SÉ que estás dentro de cada una de las gotas que se desarticulan del cielo. Por eso no me puede la tristeza cuando no te veo, porque algo te conozco y sé que tarde o temprano volverás a mostrarte ante nosotros. La paciencia resulta amarga, pero su fruto es dulce -esto ya hubo quien antes lo dijera-.
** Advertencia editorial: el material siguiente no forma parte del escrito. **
(* ===== verification/Beacon.v ===== *)
(** * Beacon: the blobs of the beacon chain

    The part of [EigenDASource::load_blobs] that follows the scan of the
    transactions: when the scan recorded blob hashes, the source asks the
    blob provider for their blobs, fills one [BlobData] per hash from the
    blobs in the order of the answer, decodes each and appends what it
    decodes to, and reads the whole as one list of frames
    ([Source.blob_frames], [Source.fill_blob]).

    The loop is compared with a reference: the concatenation of the
    payloads of the first blobs of the answer, one per hash
    ([payloads]).  The lemmas give the loop on every branch: it succeeds
    when the answer has a usable blob for every hash; it stops with
    [InvalidLength] at the first hash the answer has no blob for, and with
    [MissingData] at the first blob that is empty or all zeros; a blob
    that does not decode contributes nothing and the loop goes on. *)

From S2P Require Import Prelude Bytes Proxy Source SourceRuns.
From stdpp Require Import strings.

(** A blob [BlobData::fill] takes: not empty and not all zeros. *)
Definition usable (blob : bytes) : Prop := blob ≠ [] ∧ is_zero blob = false.

#[export] Instance usable_dec blob : Decision (usable blob).
Proof. unfold usable. apply _. Defined.

(** What a blob adds to the data of the block: the bytes it decodes to,
    and nothing when it does not decode. *)
Definition payload `{BlobDataDecoder} (blob : bytes) : bytes :=
  match BlobData_decode {| bd_data := Some blob; bd_calldata := None |} with
  | Ok d => d
  | Err _ => []
  end.

Definition payloads `{BlobDataDecoder} (blobs : list bytes) : bytes :=
  mjoin (payload <$> blobs).

(** A decoder that knows one encoding version: a blob decodes to the
    bytes after its first byte when that byte is [00] or [01]. *)
Definition versioned_blob_data : BlobDataDecoder := {|
  BlobData_decode self :=
    match bd_data self with
    | None => Err BlobMissingData
    | Some (v :: d) =>
        if bool_decide (byte_to_Z v ≤ 1)%Z then Ok d
        else Err BlobInvalidEncodingVersion
    | Some [] => Err BlobInvalidLength
    end;
  blob_data_error_text := blob_data_error_text (BlobDataDecoder := plain_blob_data);
  blob_provider_backend_text :=
    blob_provider_backend_text (BlobDataDecoder := plain_blob_data);
|}.

(** * Lemmas *)

Section beacon.
Context `{ChainProvider F, BlobProvider B, EigenDAProvider E, SignerRecovery,
  ProtoDecoder, RlpListDecoder, BlobDataDecoder}.
Implicit Types (blobs : list bytes) (blob data : bytes) (index k : nat)
  (hashes : list IndexedBlobHash) (self : EigenDASource F B E)
  (e : source_error).

(** The error of the source for an error of [fill]. *)
Definition fill_error (e : blob_data_error) : source_error :=
  SourceError (Backend (blob_data_error_text e)).

(** ** One iteration *)

Lemma fill_blob_usable blobs data index blob :
  blobs !! index = Some blob → usable blob →
  fill_blob blobs (data, index) = Ok (data ++ payload blob, S index).
Proof.
  intros Hblob [Hne Hzero]. unfold fill_blob, BlobData_fill, payload. cbn.
  rewrite Hblob, bool_decide_eq_false_2, Hzero, Nat.add_1_r by done. cbn.
  destruct (BlobData_decode _); by rewrite ?app_nil_r.
Qed.

Lemma fill_blob_missing blobs data index :
  blobs !! index = None →
  fill_blob blobs (data, index) = Err (fill_error BlobInvalidLength).
Proof. intros Hblob. unfold fill_blob, BlobData_fill. cbn. by rewrite Hblob. Qed.

Lemma fill_blob_unusable blobs data index blob :
  blobs !! index = Some blob → ¬ usable blob →
  fill_blob blobs (data, index) = Err (fill_error BlobMissingData).
Proof.
  intros Hblob Hun. unfold fill_blob, BlobData_fill. cbn. rewrite Hblob.
  destruct (bool_decide (blob = []) || is_zero blob) eqn:Hb; [done|].
  apply orb_false_iff in Hb as [Hne%bool_decide_eq_false Hz]. by destruct Hun.
Qed.

(** A blob that does not decode leaves the data as it was and moves the
    index on. *)
Lemma fill_blob_undecodable blobs data index blob err :
  blobs !! index = Some blob → usable blob →
  BlobData_decode {| bd_data := Some blob; bd_calldata := None |} = Err err →
  fill_blob blobs (data, index) = Ok (data, S index).
Proof.
  intros Hblob Hus Herr. rewrite (fill_blob_usable _ _ _ blob) by done.
  unfold payload. by rewrite Herr, app_nil_r.
Qed.

(** ** The loop *)

Lemma payloads_cons blob blobs :
  payloads (blob :: blobs) = payload blob ++ payloads blobs.
Proof. done. Qed.

(** The loop over the hashes takes the blobs in order from the index it
    starts with, one for each hash. *)
Lemma fill_blobs_usable {X} blobs (hs : list X) data index :
  index + length hs ≤ length blobs →
  Forall usable (take (length hs) (drop index blobs)) →
  fold_res (λ acc _, fill_blob blobs acc) hs (data, index)
  = Ok (data ++ payloads (take (length hs) (drop index blobs)),
        index + length hs).
Proof.
  revert data index. induction hs as [|h hs IH]; intros data index Hlen Hus.
  { cbn. by rewrite app_nil_r, Nat.add_0_r. }
  cbn [length] in *.
  destruct (lookup_lt_is_Some_2 blobs index) as [blob Hblob]; [lia|].
  rewrite (drop_S _ _ _ Hblob) in Hus |- *. cbn [take] in Hus |- *.
  apply Forall_cons in Hus as [Hblob' Hus].
  cbn [fold_res]. rewrite (fill_blob_usable _ _ _ blob) by done.
  cbn [res_bind]. rewrite IH by (done || lia).
  rewrite payloads_cons, app_assoc. do 2 f_equal. lia.
Qed.

(** The loop stops at the first iteration that fails. *)
Lemma fill_blobs_stops {X} blobs (hs : list X) data index k e :
  k < length hs → index + k ≤ length blobs →
  Forall usable (take k (drop index blobs)) →
  (∀ data', fill_blob blobs (data', index + k) = Err e) →
  fold_res (λ acc _, fill_blob blobs acc) hs (data, index) = Err e.
Proof.
  intros Hk Hlen Hus Hfail.
  rewrite <-(take_drop k hs), fold_res_app.
  assert (length (take k hs) = k) as Htake by (rewrite length_take; lia).
  rewrite fill_blobs_usable, Htake by (by rewrite Htake). cbn.
  destruct (drop k hs) as [|h hs'] eqn:Hdrop.
  { apply (f_equal length) in Hdrop. rewrite length_drop in Hdrop. cbn in Hdrop. lia. }
  cbn. by rewrite Hfail.
Qed.

(** ** The frames of the blobs *)

Lemma blob_frames_fetched block_ref hashes self fetcher blobs :
  get_blobs block_ref hashes (blob_fetcher self) = (fetcher, Ok blobs) →
  blob_frames block_ref hashes self
  = ((on_blob_fetcher (get_blobs block_ref hashes) self).1,
     let? filled := fold_res (λ acc _, fill_blob blobs acc) hashes ([], 0) in
     map_err (λ msg, SourceError (RLPDecodeError msg)) (rlp_decode_list filled.1)).
Proof.
  intros Hget. unfold blob_frames, st_bind, st_map_err, st_lift, on_blob_fetcher.
  rewrite Hget. cbn. by destruct (fold_res _ _ _).
Qed.

(** The provider fails: the source fails with the text of its error, as
    the blob provider of the pipeline renders it. *)
Lemma blob_frames_fetch_error block_ref hashes self fetcher msg :
  get_blobs block_ref hashes (blob_fetcher self) = (fetcher, Err msg) →
  blob_frames block_ref hashes self
  = ((on_blob_fetcher (get_blobs block_ref hashes) self).1,
     Err (SourceError (Backend (blob_provider_backend_text msg)))).
Proof.
  intros Hget. unfold blob_frames, st_bind, st_map_err, st_lift, on_blob_fetcher.
  by rewrite Hget.
Qed.

(** The answer has fewer blobs than there are hashes: the loop fails at
    the first hash without a blob. *)
Lemma blob_frames_too_few block_ref hashes self fetcher blobs :
  get_blobs block_ref hashes (blob_fetcher self) = (fetcher, Ok blobs) →
  length blobs < length hashes → Forall usable blobs →
  (blob_frames block_ref hashes self).2 = Err (fill_error BlobInvalidLength).
Proof.
  intros Hget Hlen Hus. rewrite (blob_frames_fetched _ _ _ _ _ Hget). cbn.
  rewrite (fill_blobs_stops blobs hashes [] 0 (length blobs)
             (fill_error BlobInvalidLength)); [done|lia|done| |].
  - by rewrite drop_0, firstn_all.
  - intros data'. apply fill_blob_missing, lookup_ge_None_2. lia.
Qed.

(** A blob of the answer is empty or all zeros: the loop fails when it
    comes to it, whatever the blobs before it added. *)
Lemma blob_frames_unusable block_ref hashes self fetcher blobs k blob :
  get_blobs block_ref hashes (blob_fetcher self) = (fetcher, Ok blobs) →
  k < length hashes → blobs !! k = Some blob → ¬ usable blob →
  Forall usable (take k blobs) →
  (blob_frames block_ref hashes self).2 = Err (fill_error BlobMissingData).
Proof.
  intros Hget Hk Hblob Hun Hus. rewrite (blob_frames_fetched _ _ _ _ _ Hget). cbn.
  rewrite (fill_blobs_stops blobs hashes [] 0 k (fill_error BlobMissingData));
    [done|done| |by rewrite drop_0|].
  - apply lookup_lt_Some in Hblob. lia.
  - intros data'. by apply (fill_blob_unusable _ _ _ blob).
Qed.

(** The frames of a block are those of the scan, followed by those of
    the beacon blobs when the scan recorded a hash. *)
Lemma fetch_frames_Ok_inv block_ref addr self self' frames :
  fetch_frames block_ref addr self = (self', Ok frames) →
  ∃ self1 self2 info scanned hashes,
    on_chain_provider
      (block_info_and_transactions_by_hash (block_hash block_ref)) self
    = (self1, Ok info)
    ∧ data_from_eigen_da info.2 addr self1 = (self2, Ok (scanned, hashes))
    ∧ (hashes = [] ∧ self' = self2 ∧ frames = scanned
       ∨ hashes ≠ [] ∧ ∃ beacon,
           blob_frames block_ref hashes self2 = (self', Ok beacon)
           ∧ frames = scanned ++ beacon).
Proof.
  unfold fetch_frames.
  intros (self1 & info & Hinfo & Hrest)%st_bind_inv.
  apply st_bind_inv in Hrest as (self2 & [scanned hashes] & Hscan & Hrest).
  apply st_map_err_Ok in Hinfo. exists self1, self2, info, scanned, hashes.
  split_and!; [done..|]. cbn in Hrest. case_bool_decide as Hh.
  - right. split; [done|].
    apply st_bind_inv in Hrest as (self3 & beacon & Hbeacon & [= <- <-]).
    by exists beacon.
  - left. injection Hrest as <- <-. split; [|done].
    by destruct (decide (hashes = [])).
Qed.

(** * The properties *)

(** C18: the frames of the beacon blobs.  When the blob provider
    answers with a usable blob for every recorded hash, the source reads
    the frames from the payloads of the first blobs of the answer, one per
    hash and in the order of the answer, and only the blob provider has
    changed; a blob that does not decode adds nothing, and blobs beyond the
    number of hashes are not looked at. *)
Theorem beacon_blobs_in_order block_ref hashes self fetcher blobs :
  get_blobs block_ref hashes (blob_fetcher self) = (fetcher, Ok blobs) →
  length hashes ≤ length blobs →
  Forall usable (take (length hashes) blobs) →
  blob_frames block_ref hashes self
  = ((on_blob_fetcher (get_blobs block_ref hashes) self).1,
     map_err (λ msg, SourceError (RLPDecodeError msg))
       (rlp_decode_list (payloads (take (length hashes) blobs)))).
Proof.
  intros Hget Hlen Hus. rewrite (blob_frames_fetched _ _ _ _ _ Hget).
  by rewrite fill_blobs_usable by (by rewrite ?drop_0).
Qed.

End beacon.

(** * Blocks with blobs

    A blob transaction of the batcher with two blobs, before a transaction
    with a frame in its calldata. *)

Definition tx_blobs2 : TxEnvelope :=
  Eip4844 (TxEip4844 {| to := Some inbox; input := [];
                        blob_versioned_hashes := [[xb1]; [xb2]];
                        signature := batcher |}).

Definition block2 : BlockInfo :=
  {| block_hash := [x02]; block_number := 2; parent_hash := [x01];
     timestamp := 24 |}.

Definition hashes2 : list IndexedBlobHash :=
  [{| hash := [xb1]; index := 0 |}; {| hash := [xb2]; index := 1 |}].

(** A blob provider that answers every request with the same blobs. *)
Definition fixed_blobs (answer : list bytes) : BlobProvider nat := {|
  get_blobs _ _ := λ calls, (S calls, Ok answer);
|}.

#[local] Instance beacon_chain : ChainProvider nat :=
  table_chain [([x02], (block2, [tx_blobs2; tx_frame]))].
#[local] Instance beacon_eigen_da : EigenDAProvider nat := table_eigen_da [].
#[local] Existing Instances plain_signer flat_proto flat_rlp.

Section plain.
#[local] Existing Instance plain_blob_data.
#[local] Instance beacon_blobs : BlobProvider nat :=
  table_blobs [([xb1], [x01; xdd]); ([xb2], [x02; xee; xff])].

Lemma beacon_blobs_in_order_witness :
  blob_frames block2 hashes2 source1
  = ((on_blob_fetcher (get_blobs block2 hashes2) source1).1,
     map_err (λ msg, SourceError (RLPDecodeError msg))
       (rlp_decode_list
          (payloads (take (length hashes2) [[x01; xdd]; [x02; xee; xff]])))).
Proof.
  apply (beacon_blobs_in_order block2 hashes2 source1 1
           [[x01; xdd]; [x02; xee; xff]]); [done|cbn; lia|].
  apply (bool_decide_unpack _). by vm_compute.
Defined.

(** The two blobs hold one frame and one frame. *)
Example beacon_frames :
  (blob_frames block2 hashes2 source1).2 = Ok [[xdd]; [xee; xff]].
Proof. by vm_compute. Qed.

(** The frame of the calldata comes first, although its transaction is
    the second of the block; the blob provider was asked once. *)
Example fetch_frames_block2 :
  (fetch_frames block2 batcher source1).2 = Ok [[x0a; x0b]; [xdd]; [xee; xff]]
  ∧ blob_fetcher (fetch_frames block2 batcher source1).1 = 1.
Proof. by vm_compute. Qed.

End plain.

Section answers.
#[local] Existing Instance plain_blob_data.

(** An answer of one blob for two hashes, and an answer whose second
    blob is all zeros. *)
Example beacon_too_few :
  (blob_frames (H0 := fixed_blobs [[x01; xdd]]) block2 hashes2 source1).2
  = Err (SourceError (Backend "invalid length")).
Proof. by vm_compute. Qed.

Example beacon_zero_blob :
  (blob_frames (H0 := fixed_blobs [[x01; xdd]; [x00; x00]]) block2 hashes2
     source1).2
  = Err (SourceError (Backend "missing data")).
Proof. by vm_compute. Qed.

(** An answer of three blobs for two hashes: the third is not read. *)
Example beacon_too_many :
  (blob_frames (H0 := fixed_blobs [[x01; xdd]; [x01; xee]; [x07]]) block2
     hashes2 source1).2
  = Ok [[xdd]; [xee]].
Proof. by vm_compute. Qed.

End answers.

Section versioned.
#[local] Existing Instance versioned_blob_data.

(** Three blobs of which the second has an encoding version the decoder
    does not know: the source returns the frames of the first and the
    third, and no error. *)
Definition hashes3 : list IndexedBlobHash :=
  hashes2 ++ [{| hash := [xb3]; index := 2 |}].

Example undecodable_blob_skipped :
  (blob_frames
     (H0 := fixed_blobs [[x00; x01; xdd]; [x05; x01; xaa]; [x01; x01; xcc]])
     block2 hashes3 source1).2
  = Ok [[xdd]; [xcc]].
Proof. by vm_compute. Qed.

End versioned.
Mientras esperaba tu llegada en el quicio de la caseta, me permitía observar el comportamiento de la voluntariosa lluvia, a la que tanto deseamos, pero rezongamos, refunfuñamos por la llegada de lo que antes hemos pedido. Aceptadas estas contradicciones, mientras te espero, es un gozo disfrutar de la belleza que expresa la lluvia en plena eclosión de su carácter, pues son muy heterogéneas las maneras que tiene de mostrarse. Al final, ante todas, nos humillamos. La lluvia suave, la que cae como una cortinilla transparente, permite que haya cierta armonía entre el vertido de sus partículas y su previsible golpe contra nuestro cuerpo. Somos nosotros quienes quebramos la verticalidad, tratando de evitar su calado. Me paré a estudiar el motivo que lleva a una persona a doblarse bajo la lluvia cuando no desea mojarse. Quienes van armados con un paraguas parecen haber sido enchufados a una corriente que acelera su paso. Los paraguas contagian comportamientos. Ayudan a la marcha elegante cuando pasean de bastón. En cambio, al techar con él nuestra cabeza irradia algo que estimula a urgir. No se pasea cuando llueve. Más aún, se malogra la elegancia y el humor. Más subordinados por la tromba se muestran quienes denostaron la sombrilla y se apañan con un plástico o un periódico que cubra, quizá, algún centímetro del frontal. Esta modalidad de enfrentarse ante el aguacero, que mantiene cierta similitud en el paso acelerado, resulta desastrosa porque empapa la ropa y casi todo el cuerpo. En cambio, se sacude a favor el buen carácter. Quien va a pelo, ofuscado con el chaparrón, tampoco se libra de ir plegado, chorreado y desabrido. La cuestión es por qué debajo de la lluvia, en cualquiera de estas modalidades y otras más, no se camina erguido. Puede que la resignación lleve al individuo a aceptar que se mojen las ropas, las manos, la cara y, en penúltima instancia, los pies, pero nunca la cabeza. A qué se debe esta resistencia si cuando ya estamos totalmente chorreados nos sentimos liberados dando la cara a las nubes y sus chispas nos calan de placeres, de pícaras risas, de juegos y alegres anécdotas… La lluvia nos gana el pulso si renegamos de ella, pero si nos relajamos nos trae la liberación.

Y ahí estaba yo, en el quicio de la caseta, esperando tu llegada, cuando apareciste, lindo pero dudoso, inquieto, ansioso, escurridizo e incómodo. Quiero que sepas, Sol, que diste con tu presencia huidiza, la luz y el calor que, para ser, necesitaba la Feria.